What you need to do
In the listing below, locate the line containing "Lemma count_scan_filter (l" and the line containing "printProgress := JZero;". Output both of them and every line between, exactly as written, and nothing more.

Information provided
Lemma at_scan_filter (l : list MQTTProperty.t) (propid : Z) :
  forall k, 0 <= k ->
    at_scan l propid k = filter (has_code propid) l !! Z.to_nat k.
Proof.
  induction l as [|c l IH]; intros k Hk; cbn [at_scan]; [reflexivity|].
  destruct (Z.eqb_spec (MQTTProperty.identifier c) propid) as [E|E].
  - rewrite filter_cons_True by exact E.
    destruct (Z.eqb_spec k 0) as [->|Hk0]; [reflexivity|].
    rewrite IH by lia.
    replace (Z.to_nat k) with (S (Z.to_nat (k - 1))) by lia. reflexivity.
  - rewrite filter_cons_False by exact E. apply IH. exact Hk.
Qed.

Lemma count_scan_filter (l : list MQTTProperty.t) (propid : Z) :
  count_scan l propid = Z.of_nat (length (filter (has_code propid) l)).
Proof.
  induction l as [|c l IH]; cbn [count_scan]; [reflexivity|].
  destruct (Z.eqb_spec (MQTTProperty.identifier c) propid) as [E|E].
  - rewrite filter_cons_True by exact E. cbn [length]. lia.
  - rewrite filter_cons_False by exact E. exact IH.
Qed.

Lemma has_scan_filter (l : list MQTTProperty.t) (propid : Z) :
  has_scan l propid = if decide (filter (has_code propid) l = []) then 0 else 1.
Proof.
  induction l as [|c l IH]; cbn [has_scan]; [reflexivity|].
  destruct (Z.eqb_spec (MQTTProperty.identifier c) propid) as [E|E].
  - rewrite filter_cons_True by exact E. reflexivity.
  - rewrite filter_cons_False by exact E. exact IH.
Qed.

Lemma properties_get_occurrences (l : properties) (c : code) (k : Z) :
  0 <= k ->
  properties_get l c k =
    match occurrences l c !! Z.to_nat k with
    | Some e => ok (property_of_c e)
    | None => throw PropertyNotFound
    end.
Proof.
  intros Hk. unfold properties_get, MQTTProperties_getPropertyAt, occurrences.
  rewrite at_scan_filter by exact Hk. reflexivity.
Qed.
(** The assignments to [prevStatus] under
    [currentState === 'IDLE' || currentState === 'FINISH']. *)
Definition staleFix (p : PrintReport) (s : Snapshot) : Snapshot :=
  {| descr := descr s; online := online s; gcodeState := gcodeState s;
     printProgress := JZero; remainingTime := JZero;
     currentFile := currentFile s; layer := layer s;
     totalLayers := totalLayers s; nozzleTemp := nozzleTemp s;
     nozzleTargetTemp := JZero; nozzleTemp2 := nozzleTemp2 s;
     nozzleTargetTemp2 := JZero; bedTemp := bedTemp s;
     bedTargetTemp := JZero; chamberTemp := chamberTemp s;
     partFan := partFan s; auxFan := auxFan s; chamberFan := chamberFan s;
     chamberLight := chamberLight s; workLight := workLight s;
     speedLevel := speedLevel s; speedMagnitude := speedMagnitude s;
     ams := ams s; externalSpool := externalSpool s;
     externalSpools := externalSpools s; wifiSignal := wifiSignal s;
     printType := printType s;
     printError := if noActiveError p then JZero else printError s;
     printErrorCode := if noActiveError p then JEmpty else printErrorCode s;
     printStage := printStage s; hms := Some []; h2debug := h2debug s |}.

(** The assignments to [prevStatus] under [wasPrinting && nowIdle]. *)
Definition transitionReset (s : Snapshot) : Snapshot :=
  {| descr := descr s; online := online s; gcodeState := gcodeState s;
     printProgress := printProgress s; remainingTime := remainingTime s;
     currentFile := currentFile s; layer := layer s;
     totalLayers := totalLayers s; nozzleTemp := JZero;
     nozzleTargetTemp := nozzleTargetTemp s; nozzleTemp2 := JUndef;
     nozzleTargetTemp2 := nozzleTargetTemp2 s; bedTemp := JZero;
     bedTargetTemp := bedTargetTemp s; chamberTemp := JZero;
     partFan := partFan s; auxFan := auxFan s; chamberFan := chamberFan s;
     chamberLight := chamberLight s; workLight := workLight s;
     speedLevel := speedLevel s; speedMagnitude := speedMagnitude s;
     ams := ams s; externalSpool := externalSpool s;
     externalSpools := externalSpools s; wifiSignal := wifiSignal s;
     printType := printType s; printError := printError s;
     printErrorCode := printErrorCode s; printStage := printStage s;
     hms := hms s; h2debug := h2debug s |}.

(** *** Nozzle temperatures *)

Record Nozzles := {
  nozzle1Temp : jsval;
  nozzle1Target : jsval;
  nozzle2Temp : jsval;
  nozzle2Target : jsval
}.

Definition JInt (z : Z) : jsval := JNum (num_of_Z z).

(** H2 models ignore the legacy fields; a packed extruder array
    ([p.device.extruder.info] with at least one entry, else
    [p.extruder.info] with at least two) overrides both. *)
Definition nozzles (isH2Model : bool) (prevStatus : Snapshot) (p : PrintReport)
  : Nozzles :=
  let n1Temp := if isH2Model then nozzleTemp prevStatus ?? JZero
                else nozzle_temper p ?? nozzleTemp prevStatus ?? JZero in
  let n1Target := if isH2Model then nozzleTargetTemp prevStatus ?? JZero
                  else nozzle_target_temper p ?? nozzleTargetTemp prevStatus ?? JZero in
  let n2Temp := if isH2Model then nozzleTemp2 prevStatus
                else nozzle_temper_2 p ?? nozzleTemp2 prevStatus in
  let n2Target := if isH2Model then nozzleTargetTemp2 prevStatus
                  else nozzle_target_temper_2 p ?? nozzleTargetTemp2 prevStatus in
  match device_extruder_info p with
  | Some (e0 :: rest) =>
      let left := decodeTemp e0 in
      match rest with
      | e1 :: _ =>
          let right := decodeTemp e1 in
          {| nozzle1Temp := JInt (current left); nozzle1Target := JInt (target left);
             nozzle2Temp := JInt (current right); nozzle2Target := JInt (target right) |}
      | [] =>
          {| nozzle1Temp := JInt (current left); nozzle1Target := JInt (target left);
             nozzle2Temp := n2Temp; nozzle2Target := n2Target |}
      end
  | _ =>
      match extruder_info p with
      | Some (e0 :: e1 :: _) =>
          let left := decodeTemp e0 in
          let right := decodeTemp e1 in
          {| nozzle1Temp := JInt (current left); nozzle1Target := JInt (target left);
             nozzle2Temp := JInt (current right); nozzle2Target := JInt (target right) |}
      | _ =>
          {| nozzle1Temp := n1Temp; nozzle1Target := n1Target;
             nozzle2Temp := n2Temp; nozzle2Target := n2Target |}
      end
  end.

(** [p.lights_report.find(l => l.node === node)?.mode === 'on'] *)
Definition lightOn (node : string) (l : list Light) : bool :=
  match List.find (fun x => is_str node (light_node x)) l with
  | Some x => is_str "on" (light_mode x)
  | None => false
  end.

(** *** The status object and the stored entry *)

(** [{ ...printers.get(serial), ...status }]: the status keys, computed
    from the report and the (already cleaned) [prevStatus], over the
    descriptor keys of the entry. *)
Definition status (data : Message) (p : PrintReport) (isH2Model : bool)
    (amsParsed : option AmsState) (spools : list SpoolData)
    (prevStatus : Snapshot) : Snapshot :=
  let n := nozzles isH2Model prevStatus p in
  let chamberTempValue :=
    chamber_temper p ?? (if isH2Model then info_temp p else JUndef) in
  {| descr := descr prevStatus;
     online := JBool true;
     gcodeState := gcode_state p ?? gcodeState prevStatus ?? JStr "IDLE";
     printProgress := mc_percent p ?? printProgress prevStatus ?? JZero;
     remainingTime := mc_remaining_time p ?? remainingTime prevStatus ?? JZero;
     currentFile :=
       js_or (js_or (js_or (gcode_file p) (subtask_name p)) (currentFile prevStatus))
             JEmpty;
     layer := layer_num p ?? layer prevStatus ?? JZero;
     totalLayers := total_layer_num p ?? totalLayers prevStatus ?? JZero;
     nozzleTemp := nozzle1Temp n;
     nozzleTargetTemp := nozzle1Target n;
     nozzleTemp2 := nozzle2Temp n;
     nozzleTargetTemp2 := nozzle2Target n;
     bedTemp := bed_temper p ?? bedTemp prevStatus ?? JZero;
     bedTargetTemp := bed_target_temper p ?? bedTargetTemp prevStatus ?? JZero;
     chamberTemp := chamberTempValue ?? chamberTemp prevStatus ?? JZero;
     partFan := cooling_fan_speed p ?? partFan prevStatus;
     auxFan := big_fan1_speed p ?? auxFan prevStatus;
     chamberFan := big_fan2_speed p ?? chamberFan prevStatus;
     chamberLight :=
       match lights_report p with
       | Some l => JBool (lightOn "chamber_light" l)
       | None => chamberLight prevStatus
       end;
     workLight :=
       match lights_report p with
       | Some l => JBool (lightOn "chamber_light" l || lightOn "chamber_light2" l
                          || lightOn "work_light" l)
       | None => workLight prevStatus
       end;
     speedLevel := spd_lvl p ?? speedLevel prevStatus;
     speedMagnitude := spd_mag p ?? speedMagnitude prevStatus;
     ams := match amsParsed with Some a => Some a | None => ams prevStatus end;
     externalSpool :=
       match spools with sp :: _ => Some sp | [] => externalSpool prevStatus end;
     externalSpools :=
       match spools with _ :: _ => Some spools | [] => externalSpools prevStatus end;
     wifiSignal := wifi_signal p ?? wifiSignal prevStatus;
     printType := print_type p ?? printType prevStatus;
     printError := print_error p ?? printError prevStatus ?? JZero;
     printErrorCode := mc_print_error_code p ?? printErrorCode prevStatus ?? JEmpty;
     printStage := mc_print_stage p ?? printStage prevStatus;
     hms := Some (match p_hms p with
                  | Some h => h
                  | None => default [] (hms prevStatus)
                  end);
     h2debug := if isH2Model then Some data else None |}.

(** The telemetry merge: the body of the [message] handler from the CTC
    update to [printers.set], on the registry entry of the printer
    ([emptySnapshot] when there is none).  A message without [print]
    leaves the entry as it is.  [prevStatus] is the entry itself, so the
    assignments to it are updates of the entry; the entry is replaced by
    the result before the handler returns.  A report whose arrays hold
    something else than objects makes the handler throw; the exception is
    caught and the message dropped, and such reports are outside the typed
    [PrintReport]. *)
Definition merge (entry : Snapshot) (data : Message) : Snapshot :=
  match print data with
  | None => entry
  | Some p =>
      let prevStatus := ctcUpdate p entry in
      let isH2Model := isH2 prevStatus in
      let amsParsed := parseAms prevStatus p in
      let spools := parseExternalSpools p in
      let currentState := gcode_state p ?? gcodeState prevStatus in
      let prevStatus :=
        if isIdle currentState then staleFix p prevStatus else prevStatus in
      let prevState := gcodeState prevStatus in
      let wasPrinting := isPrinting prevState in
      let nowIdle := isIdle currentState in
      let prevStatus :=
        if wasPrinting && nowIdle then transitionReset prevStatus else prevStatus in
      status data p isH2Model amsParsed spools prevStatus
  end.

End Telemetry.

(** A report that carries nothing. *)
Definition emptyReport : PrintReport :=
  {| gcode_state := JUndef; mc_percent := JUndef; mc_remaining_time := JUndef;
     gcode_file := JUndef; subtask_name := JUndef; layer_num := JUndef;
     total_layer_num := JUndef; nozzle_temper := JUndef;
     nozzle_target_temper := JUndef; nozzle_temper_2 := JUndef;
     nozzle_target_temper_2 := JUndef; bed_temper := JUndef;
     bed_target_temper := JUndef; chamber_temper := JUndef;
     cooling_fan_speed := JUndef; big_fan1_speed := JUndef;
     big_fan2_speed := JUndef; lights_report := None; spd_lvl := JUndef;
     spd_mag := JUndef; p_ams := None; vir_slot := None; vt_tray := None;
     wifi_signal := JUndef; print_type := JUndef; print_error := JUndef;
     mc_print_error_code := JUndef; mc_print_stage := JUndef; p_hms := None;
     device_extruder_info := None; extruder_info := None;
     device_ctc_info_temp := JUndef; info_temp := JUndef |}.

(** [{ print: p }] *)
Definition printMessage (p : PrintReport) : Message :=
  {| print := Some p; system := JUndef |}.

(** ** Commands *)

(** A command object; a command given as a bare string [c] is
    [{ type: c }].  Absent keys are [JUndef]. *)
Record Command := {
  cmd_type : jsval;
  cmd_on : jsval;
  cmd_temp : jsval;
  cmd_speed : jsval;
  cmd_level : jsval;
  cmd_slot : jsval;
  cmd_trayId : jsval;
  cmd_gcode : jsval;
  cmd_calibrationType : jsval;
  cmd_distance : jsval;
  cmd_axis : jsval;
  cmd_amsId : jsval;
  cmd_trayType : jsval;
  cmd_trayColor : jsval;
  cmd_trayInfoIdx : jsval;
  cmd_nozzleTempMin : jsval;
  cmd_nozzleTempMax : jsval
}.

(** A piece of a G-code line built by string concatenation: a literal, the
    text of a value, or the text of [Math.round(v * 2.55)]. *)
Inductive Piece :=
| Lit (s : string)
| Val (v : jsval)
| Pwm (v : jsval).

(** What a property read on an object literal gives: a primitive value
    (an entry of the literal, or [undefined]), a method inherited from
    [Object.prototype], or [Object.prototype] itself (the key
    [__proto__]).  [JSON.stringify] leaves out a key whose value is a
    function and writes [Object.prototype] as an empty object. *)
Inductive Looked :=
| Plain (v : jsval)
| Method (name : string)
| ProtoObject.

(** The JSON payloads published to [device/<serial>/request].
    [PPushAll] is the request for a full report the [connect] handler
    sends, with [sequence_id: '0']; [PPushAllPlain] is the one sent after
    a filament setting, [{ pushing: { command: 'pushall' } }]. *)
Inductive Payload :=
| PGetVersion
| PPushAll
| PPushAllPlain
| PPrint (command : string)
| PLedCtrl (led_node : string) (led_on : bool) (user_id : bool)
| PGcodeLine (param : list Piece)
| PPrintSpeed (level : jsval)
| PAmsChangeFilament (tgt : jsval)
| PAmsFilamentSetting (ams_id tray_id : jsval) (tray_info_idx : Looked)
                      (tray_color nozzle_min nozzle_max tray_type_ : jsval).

Worked solution
Lemma count_scan_filter (l : list MQTTProperty.t) (propid : Z) :
  count_scan l propid = Z.of_nat (length (filter (has_code propid) l)).
Proof.
  induction l as [|c l IH]; cbn [count_scan]; [reflexivity|].
  destruct (Z.eqb_spec (MQTTProperty.identifier c) propid) as [E|E].
  - rewrite filter_cons_True by exact E. cbn [length]. lia.
  - rewrite filter_cons_False by exact E. exact IH.
Qed.

Lemma has_scan_filter (l : list MQTTProperty.t) (propid : Z) :
  has_scan l propid = if decide (filter (has_code propid) l = []) then 0 else 1.
Proof.
  induction l as [|c l IH]; cbn [has_scan]; [reflexivity|].
  destruct (Z.eqb_spec (MQTTProperty.identifier c) propid) as [E|E].
  - rewrite filter_cons_True by exact E. reflexivity.
  - rewrite filter_cons_False by exact E. exact IH.
Qed.

Lemma properties_get_occurrences (l : properties) (c : code) (k : Z) :
  0 <= k ->
  properties_get l c k =
    match occurrences l c !! Z.to_nat k with
    | Some e => ok (property_of_c e)
    | None => throw PropertyNotFound
    end.
Proof.
  intros Hk. unfold properties_get, MQTTProperties_getPropertyAt, occurrences.
  rewrite at_scan_filter by exact Hk. reflexivity.
Qed.
(** The assignments to [prevStatus] under
    [currentState === 'IDLE' || currentState === 'FINISH']. *)
Definition staleFix (p : PrintReport) (s : Snapshot) : Snapshot :=
  {| descr := descr s; online := online s; gcodeState := gcodeState s;
     printProgress := JZero; remainingTime := JZero;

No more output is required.